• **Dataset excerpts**

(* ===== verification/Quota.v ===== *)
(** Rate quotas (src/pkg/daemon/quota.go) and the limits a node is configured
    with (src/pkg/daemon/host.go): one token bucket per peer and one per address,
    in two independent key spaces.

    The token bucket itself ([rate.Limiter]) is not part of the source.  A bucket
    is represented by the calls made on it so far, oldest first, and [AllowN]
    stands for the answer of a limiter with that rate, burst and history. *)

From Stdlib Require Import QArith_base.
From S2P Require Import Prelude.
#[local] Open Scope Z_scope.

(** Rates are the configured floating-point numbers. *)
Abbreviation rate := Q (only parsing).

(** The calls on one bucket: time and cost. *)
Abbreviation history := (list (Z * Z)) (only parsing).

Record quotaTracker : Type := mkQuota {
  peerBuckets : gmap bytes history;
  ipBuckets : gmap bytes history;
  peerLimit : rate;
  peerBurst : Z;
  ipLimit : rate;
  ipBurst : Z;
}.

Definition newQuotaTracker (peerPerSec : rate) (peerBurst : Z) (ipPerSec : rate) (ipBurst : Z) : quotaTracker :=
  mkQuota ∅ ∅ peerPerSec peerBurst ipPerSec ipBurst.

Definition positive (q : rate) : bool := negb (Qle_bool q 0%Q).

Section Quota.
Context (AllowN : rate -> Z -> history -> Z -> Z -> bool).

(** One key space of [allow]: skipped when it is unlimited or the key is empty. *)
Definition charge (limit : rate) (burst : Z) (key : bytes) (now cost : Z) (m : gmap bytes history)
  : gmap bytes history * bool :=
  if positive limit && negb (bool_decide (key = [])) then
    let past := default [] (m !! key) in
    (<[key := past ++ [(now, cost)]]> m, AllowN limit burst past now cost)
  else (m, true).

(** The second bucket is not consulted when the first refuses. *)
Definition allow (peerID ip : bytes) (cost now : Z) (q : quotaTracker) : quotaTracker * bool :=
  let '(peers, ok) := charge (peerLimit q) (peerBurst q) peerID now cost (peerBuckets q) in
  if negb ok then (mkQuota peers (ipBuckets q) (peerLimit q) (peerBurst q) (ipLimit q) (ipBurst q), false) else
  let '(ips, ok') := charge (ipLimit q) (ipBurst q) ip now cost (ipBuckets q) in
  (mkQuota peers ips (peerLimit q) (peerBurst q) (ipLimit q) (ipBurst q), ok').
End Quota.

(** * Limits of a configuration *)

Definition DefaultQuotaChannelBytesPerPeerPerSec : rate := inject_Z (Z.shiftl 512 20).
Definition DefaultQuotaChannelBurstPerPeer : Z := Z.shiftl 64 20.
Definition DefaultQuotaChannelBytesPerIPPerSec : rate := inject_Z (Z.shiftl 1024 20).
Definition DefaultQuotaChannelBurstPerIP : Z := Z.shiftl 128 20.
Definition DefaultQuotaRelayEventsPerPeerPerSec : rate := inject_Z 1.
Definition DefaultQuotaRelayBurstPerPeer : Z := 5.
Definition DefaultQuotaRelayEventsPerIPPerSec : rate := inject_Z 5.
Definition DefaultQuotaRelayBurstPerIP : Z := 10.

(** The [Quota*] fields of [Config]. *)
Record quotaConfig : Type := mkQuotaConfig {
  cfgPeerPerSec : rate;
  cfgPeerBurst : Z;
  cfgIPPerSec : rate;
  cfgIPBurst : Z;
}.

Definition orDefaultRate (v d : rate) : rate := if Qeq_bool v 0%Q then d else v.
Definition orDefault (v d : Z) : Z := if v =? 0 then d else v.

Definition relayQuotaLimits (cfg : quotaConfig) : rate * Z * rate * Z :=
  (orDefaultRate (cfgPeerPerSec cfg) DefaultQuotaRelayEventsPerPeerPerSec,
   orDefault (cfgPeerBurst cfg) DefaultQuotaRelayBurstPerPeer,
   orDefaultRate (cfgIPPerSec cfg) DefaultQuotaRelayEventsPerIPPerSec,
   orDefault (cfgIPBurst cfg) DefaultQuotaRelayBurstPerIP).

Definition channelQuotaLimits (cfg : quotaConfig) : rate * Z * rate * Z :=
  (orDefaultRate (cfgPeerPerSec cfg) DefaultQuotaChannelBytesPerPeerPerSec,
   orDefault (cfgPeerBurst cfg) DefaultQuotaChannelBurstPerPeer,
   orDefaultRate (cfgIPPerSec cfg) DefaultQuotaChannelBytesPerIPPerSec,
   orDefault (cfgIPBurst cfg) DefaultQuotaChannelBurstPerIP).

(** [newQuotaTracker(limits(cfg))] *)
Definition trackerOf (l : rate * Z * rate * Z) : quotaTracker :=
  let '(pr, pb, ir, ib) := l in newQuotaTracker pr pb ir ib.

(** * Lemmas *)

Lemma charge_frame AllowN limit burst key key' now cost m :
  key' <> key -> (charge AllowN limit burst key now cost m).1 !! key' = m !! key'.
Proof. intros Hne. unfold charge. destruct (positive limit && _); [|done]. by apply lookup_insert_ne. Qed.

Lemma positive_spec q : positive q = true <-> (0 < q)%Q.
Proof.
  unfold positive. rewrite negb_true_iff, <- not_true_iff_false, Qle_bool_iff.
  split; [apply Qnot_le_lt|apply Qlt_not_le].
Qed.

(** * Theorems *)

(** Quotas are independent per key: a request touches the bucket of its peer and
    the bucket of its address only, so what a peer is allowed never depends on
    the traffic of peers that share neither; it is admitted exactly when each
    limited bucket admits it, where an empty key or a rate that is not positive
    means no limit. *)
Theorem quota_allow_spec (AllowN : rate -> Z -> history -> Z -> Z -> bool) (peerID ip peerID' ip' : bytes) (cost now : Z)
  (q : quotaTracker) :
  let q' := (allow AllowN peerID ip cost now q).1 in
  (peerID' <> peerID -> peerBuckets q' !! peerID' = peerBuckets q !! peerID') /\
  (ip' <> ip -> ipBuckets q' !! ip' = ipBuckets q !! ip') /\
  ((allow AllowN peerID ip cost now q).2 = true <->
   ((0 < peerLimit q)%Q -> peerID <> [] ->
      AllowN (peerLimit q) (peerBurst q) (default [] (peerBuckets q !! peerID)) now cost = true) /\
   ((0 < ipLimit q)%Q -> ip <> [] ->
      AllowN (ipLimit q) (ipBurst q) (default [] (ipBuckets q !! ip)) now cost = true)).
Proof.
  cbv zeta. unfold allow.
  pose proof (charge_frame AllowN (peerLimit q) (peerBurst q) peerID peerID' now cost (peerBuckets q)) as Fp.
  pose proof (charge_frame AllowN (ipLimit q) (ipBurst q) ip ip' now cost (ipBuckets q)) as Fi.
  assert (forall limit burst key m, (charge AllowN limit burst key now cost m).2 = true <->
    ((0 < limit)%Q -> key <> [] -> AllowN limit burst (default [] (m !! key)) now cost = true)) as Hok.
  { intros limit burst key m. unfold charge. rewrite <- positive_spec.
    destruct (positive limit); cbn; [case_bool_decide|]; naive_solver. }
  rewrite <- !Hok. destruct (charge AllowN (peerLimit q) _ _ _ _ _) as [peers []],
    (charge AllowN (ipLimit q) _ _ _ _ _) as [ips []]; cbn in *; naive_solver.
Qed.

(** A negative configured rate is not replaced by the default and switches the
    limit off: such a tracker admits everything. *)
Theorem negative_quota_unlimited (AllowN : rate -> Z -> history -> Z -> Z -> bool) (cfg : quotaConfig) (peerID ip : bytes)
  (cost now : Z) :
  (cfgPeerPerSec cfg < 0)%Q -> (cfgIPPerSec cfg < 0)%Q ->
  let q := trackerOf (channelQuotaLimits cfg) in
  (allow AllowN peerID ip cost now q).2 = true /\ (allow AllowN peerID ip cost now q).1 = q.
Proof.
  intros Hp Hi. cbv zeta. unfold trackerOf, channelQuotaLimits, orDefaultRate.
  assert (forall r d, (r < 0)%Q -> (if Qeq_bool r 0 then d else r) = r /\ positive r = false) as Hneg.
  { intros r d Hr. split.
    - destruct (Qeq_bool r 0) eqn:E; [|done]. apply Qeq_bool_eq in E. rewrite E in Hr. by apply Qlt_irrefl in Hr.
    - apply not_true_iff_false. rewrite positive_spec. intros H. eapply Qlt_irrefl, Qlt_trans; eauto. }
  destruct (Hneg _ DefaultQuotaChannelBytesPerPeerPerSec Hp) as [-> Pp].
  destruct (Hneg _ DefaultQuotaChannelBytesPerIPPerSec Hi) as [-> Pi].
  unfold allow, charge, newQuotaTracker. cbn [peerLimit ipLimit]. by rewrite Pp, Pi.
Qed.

• **ABOUT THIS TASK**
Go through the entries and copy every line with "Record".

• **EXPECTED ANSWER**
Record quotaTracker : Type := mkQuota {
Record quotaConfig : Type := mkQuotaConfig {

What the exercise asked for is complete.